DATA TO PROCESS Block Start

(* ===== verification/Mirrored.v ===== *)
(** * Memory and tables

    What it means that the database holds what the server's memory holds, and that a server
    started on such a database starts with that memory. *)

From S2P Require Export Boot RoleTable Invariant.

(** ** Loading *)

Lemma collect_grants_lookup g fp :
  default [] (collect_grants g !! fp) = snd <$> retain (fun e => bool_decide (e.1 = fp)) g.
Proof.
  unfold collect_grants. enough (H : forall m, default [] (fold_left push_grant g m !! fp) =
    default [] (m !! fp) ++ (snd <$> retain (fun e => bool_decide (e.1 = fp)) g)) by (rewrite H; by rewrite lookup_empty).
  induction g as [|[f r] g IH]; intros m; cbn [fold_left]; [by rewrite app_nil_r|].
  rewrite IH, retain_cons. unfold push_grant. cbn [fst snd]. case_bool_decide as E.
  - subst f. rewrite lookup_insert_eq, fmap_cons. simpl. by rewrite <- app_assoc.
  - by rewrite lookup_insert_ne by done.
Qed.

Lemma push_overwrite_map id o cs :
  NoDup (map ch_id cs) ->
  push_overwrite id o cs = map (fun c => if ch_id c =? id then set_overwrites (ch_overwrites c ++ [o]) c else c) cs.
Proof.
  induction cs as [|c cs IH]; intros Hn; [done|]. cbn in *. apply NoDup_cons in Hn as [Hni Hn].
  destruct (Z.eqb_spec (ch_id c) id) as [<- | Hne]; [|by rewrite IH].
  f_equal. rewrite map_ext_in with (g := id); [by rewrite map_id|]. intros c' Hin.
  destruct (Z.eqb_spec (ch_id c') (ch_id c)) as [E|]; [|done]. exfalso. apply Hni. rewrite <- E.
  apply (list_elem_of_fmap_2 ch_id). by apply list_elem_of_In.
Qed.

(** The overwrites of one channel among all. *)
Definition overwrites_for (id : ChannelId) (ows : list (ChannelId * Overwrite)) : list Overwrite :=
  snd <$> retain (fun e => e.1 =? id) ows.

Lemma attach_overwrites_map cs ows :
  NoDup (map ch_id cs) ->
  attach_overwrites cs ows = map (fun c => set_overwrites (ch_overwrites c ++ overwrites_for (ch_id c) ows) c) cs.
Proof.
  unfold attach_overwrites. revert cs; induction ows as [|[id o] ows IH]; intros cs Hn; cbn [fold_left].
  - symmetry. rewrite map_ext with (g := id); [apply map_id|]. intros c. cbn. rewrite app_nil_r. by destruct c.
  - cbn [fst snd]. rewrite push_overwrite_map by done. rewrite IH.
    + rewrite map_map. apply map_ext. intros c. unfold overwrites_for. rewrite retain_cons. cbn [fst].
      rewrite (Z.eqb_sym id (ch_id c)). destruct (Z.eqb_spec (ch_id c) id) as [E|]; [|done].
      rewrite fmap_cons. simpl. by rewrite <- app_assoc.
    + rewrite map_map. rewrite map_ext with (g := ch_id); [done|]. intros c. by destruct (ch_id c =? id).
Qed.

DATA TO PROCESS Block End

WHAT THIS TASK INVOLVES
All the records above need to be set down again exactly as they were given.

OUTPUT
(* ===== verification/Mirrored.v ===== *)
(** * Memory and tables

    What it means that the database holds what the server's memory holds, and that a server
    started on such a database starts with that memory. *)

From S2P Require Export Boot RoleTable Invariant.

(** ** Loading *)

Lemma collect_grants_lookup g fp :
  default [] (collect_grants g !! fp) = snd <$> retain (fun e => bool_decide (e.1 = fp)) g.
Proof.
  unfold collect_grants. enough (H : forall m, default [] (fold_left push_grant g m !! fp) =
    default [] (m !! fp) ++ (snd <$> retain (fun e => bool_decide (e.1 = fp)) g)) by (rewrite H; by rewrite lookup_empty).
  induction g as [|[f r] g IH]; intros m; cbn [fold_left]; [by rewrite app_nil_r|].
  rewrite IH, retain_cons. unfold push_grant. cbn [fst snd]. case_bool_decide as E.
  - subst f. rewrite lookup_insert_eq, fmap_cons. simpl. by rewrite <- app_assoc.
  - by rewrite lookup_insert_ne by done.
Qed.

Lemma push_overwrite_map id o cs :
  NoDup (map ch_id cs) ->
  push_overwrite id o cs = map (fun c => if ch_id c =? id then set_overwrites (ch_overwrites c ++ [o]) c else c) cs.
Proof.
  induction cs as [|c cs IH]; intros Hn; [done|]. cbn in *. apply NoDup_cons in Hn as [Hni Hn].
  destruct (Z.eqb_spec (ch_id c) id) as [<- | Hne]; [|by rewrite IH].
  f_equal. rewrite map_ext_in with (g := id); [by rewrite map_id|]. intros c' Hin.
  destruct (Z.eqb_spec (ch_id c') (ch_id c)) as [E|]; [|done]. exfalso. apply Hni. rewrite <- E.
  apply (list_elem_of_fmap_2 ch_id). by apply list_elem_of_In.
Qed.

(** The overwrites of one channel among all. *)
Definition overwrites_for (id : ChannelId) (ows : list (ChannelId * Overwrite)) : list Overwrite :=
  snd <$> retain (fun e => e.1 =? id) ows.

Lemma attach_overwrites_map cs ows :
  NoDup (map ch_id cs) ->
  attach_overwrites cs ows = map (fun c => set_overwrites (ch_overwrites c ++ overwrites_for (ch_id c) ows) c) cs.
Proof.
  unfold attach_overwrites. revert cs; induction ows as [|[id o] ows IH]; intros cs Hn; cbn [fold_left].
  - symmetry. rewrite map_ext with (g := id); [apply map_id|]. intros c. cbn. rewrite app_nil_r. by destruct c.
  - cbn [fst snd]. rewrite push_overwrite_map by done. rewrite IH.
    + rewrite map_map. apply map_ext. intros c. unfold overwrites_for. rewrite retain_cons. cbn [fst].
      rewrite (Z.eqb_sym id (ch_id c)). destruct (Z.eqb_spec (ch_id c) id) as [E|]; [|done].
      rewrite fmap_cons. simpl. by rewrite <- app_assoc.
    + rewrite map_map. rewrite map_ext with (g := ch_id); [done|]. intros c. by destruct (ch_id c =? id).
Qed.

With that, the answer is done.